Parimo, Updatesulawesi.id – Wakil Bupati Parigi Moutong, Abdul Sahid, secara resmi membuka Rapat Koordinasi Daerah (Rakorda) Dinas Penanaman Modal dan Pelayanan Terpadu Satu Pintu (PMPTSP) se-Provinsi Sulawesi Tengah Tahun 2026, yang digelar di Auditorium Kantor Bupati Parigi Moutong, Sabtu (11/04/2026).
Kegiatan ini dihadiri perwakilan Pemerintah Provinsi Sulawesi Tengah, para kepala daerah kabupaten/kota, serta jajaran Dinas PMPTSP se-Sulteng. Rakorda menjadi forum strategis untuk memperkuat kolaborasi lintas daerah dalam menciptakan iklim investasi yang kondusif, inklusif, dan berkelanjutan.
Dalam sambutan Bupati Parigi Moutong H. Erwin Burase yang dibacakan oleh Wakil Bupati Abdul Sahid, disampaikan apresiasi sekaligus ucapan selamat datang kepada seluruh peserta. Ia menegaskan bahwa kepercayaan menjadikan Parigi Moutong sebagai tuan rumah merupakan kehormatan sekaligus tanggung jawab untuk mendorong kemajuan investasi daerah.

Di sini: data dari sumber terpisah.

(* ===== verification/TlsModel.v ===== *)
(** A small model of the TLS libraries, the cryptography and the randomness, on
    which the establishment theorems are run. *)

From Stdlib Require Import ZArith Lia String.
From Stdlib Require Import Init.Byte.
From stdpp Require Import prelude.
From S2P Require Import Prelude Wire Frame Startup Transport Scram ScramSpec Tls Establish EstablishProofs ClientComponent.

Local Open Scope string_scope.
Local Open Scope Z_scope.
Local Open Scope list_scope.

Module TlsModel.

(** The one certificate of the peer; a root store lists the certificates it
    vouches for, and the host name is part of the certificate. *)
Definition leaf : bytes := str "db.example".
Definition vouch (ok : bool) : result unit string := if ok then Ok tt else Err "UnknownIssuer".

#[export] Instance rustls : Rustls := {|
  RootCertStore := list bytes; ServerName := bytes; UnixTime := unit; TlsError := string;
  WebPkiSupportedAlgorithms := unit; ParsedCertificate := bytes; WebPkiServerVerifier := list bytes;
  signature_verification_algorithms := tt;
  parse_certificate certificate := Ok certificate;
  verify_signed_by_trust_anchor certificate roots _ _ _ := vouch (bool_decide (certificate ∈ roots));
  build_verifier roots := match roots with [] => Err "no roots" | _ => Ok roots end;
  general_error text := text;
  webpki_verifier roots := roots;
  webpki_verify roots certificate _ name _ := vouch (bool_decide (certificate ∈ roots) && bool_decide (name = certificate))
|}.

#[export] Instance certificates : Certificates := {|
  X509 := bytes;
  from_der certificate := match certificate with [] => Err "empty" | _ => Ok certificate end;
  pss_hash_oid _ := None;
  signature_algorithm_oid _ := "1.2.840.113549.1.1.11";
  sha256_digest certificate := certificate;
  sha384_digest certificate := certificate ++ certificate;
  sha512_digest certificate := certificate ++ certificate ++ certificate
|}.

#[export] Instance library : TlsLibrary := {|
  ClientStream S := S; ServerStream S := S; ServerConfig := unit;
  connector_connect S config name s :=
    match config_verify config leaf [] name tt with
    | Ok _ => Ok s
    | Err error => Err (invalid error)
    | Panic => Panic
    end;
  acceptor_accept S _ s := Ok s;
  peer_certificates S _ := Some [leaf];
  ClientStream_io S io := io;
  ServerStream_io S io := io
|}.

#[export] Instance library_laws : TlsLibraryLaws.
Proof.
  intros S config name s inner Hc. unfold connector_connect in Hc. cbn [library] in Hc.
  destruct (config_verify config leaf [] name tt) as [[]|e|] eqn:Ev; try done. now exists leaf, [], tt.
Qed.

Lemma tls_connect_total {S} config name (s : S) : tls_connect s name config <> Panic.
Proof.
  unfold tls_connect, connector_connect. cbn [library].
  destruct (config_verify config leaf [] name tt) as [[]|e|] eqn:Ev; [discriminate..|].
  exfalso. destruct config as [roots|[[] roots []]]; cbn in Ev; unfold vouch in Ev;
    repeat match type of Ev with context [if ?b then _ else _] => destruct b; cbn in Ev end; discriminate Ev.
Qed.

Lemma tls_accept_total {S} (s : S) config leaf : tls_accept s config leaf <> Panic.
Proof. unfold tls_accept. now destruct leaf. Qed.

(** The draws to come, and a SCRAM client that is never asked. *)
Abbreviation World := bytes.
#[export] Instance rng : Rng World := fun n w => (take n w, drop n w).
#[export] Instance scram : ScramClient World := {|
  ScramSha256 := unit; scram_new _ w := (tt, w); scram_message _ := [];
  scram_update _ s := (Err (invalid "no exchange"), s); scram_finish _ s := (Err (invalid "no exchange"), s)
|}.
#[export] Existing Instance Model.crypto.

(** Builds without debug assertions. *)
#[export] Instance release : BuildProfile := false.
End TlsModel.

“Momentum ini sangat penting untuk memperkuat sinergi dalam membangun Sulawesi Tengah yang maju dan berdaya saing, sejalan dengan visi Sulteng Nambaso,” ujarnya.
Mengusung tema “Berani Berusaha dengan Sinergitas Informasi dan Inovasi untuk Investasi Berkelanjutan”, Rakorda ini menekankan perlunya perubahan pendekatan dalam pengelolaan potensi daerah. Tidak hanya mengandalkan sumber daya, tetapi juga kemampuan mengemas potensi menjadi peluang investasi yang konkret dan bernilai tambah.
Kabupaten Parigi Moutong sendiri memiliki kekuatan di berbagai sektor unggulan, seperti pertanian dan perkebunan, perikanan dan kelautan, serta pariwisata berbasis alam dan budaya. Namun, potensi tersebut dinilai masih perlu dioptimalkan agar mampu menarik investasi secara lebih luas dan berkelanjutan.
Berdasarkan data realisasi investasi tahun 2025, Parigi Moutong mencatat capaian positif dengan menempati peringkat ke-5 di tingkat Provinsi Sulawesi Tengah, dengan persentase realisasi mencapai 365,16 persen. Capaian ini menunjukkan tren peningkatan signifikan dan menjadi sinyal kuat bahwa daerah ini mulai dilirik investor.
“Sinergitas informasi, inovasi pelayanan, serta kolaborasi antar daerah menjadi kunci utama dalam mempercepat arus investasi,” tegasnya.
Pemerintah Kabupaten Parigi Moutong juga menyatakan komitmennya untuk terus meningkatkan kualitas pelayanan perizinan berusaha melalui sistem yang transparan, cepat, dan terintegrasi, sejalan dengan kebijakan Pemerintah Provinsi Sulawesi Tengah.
Melalui Rakorda ini, diharapkan lahir berbagai rekomendasi strategis dan langkah konkret, mulai dari percepatan layanan perizinan, penguatan promosi investasi daerah, hingga pemerataan investasi di seluruh wilayah Sulawesi Tengah.
“Investasi tidak mengenal batas administratif. Karena itu, sinergi antara pemerintah provinsi dan kabupaten/kota menjadi fondasi utama dalam mendorong pembangunan ekonomi yang merata dan berkelanjutan,” pungkasnya.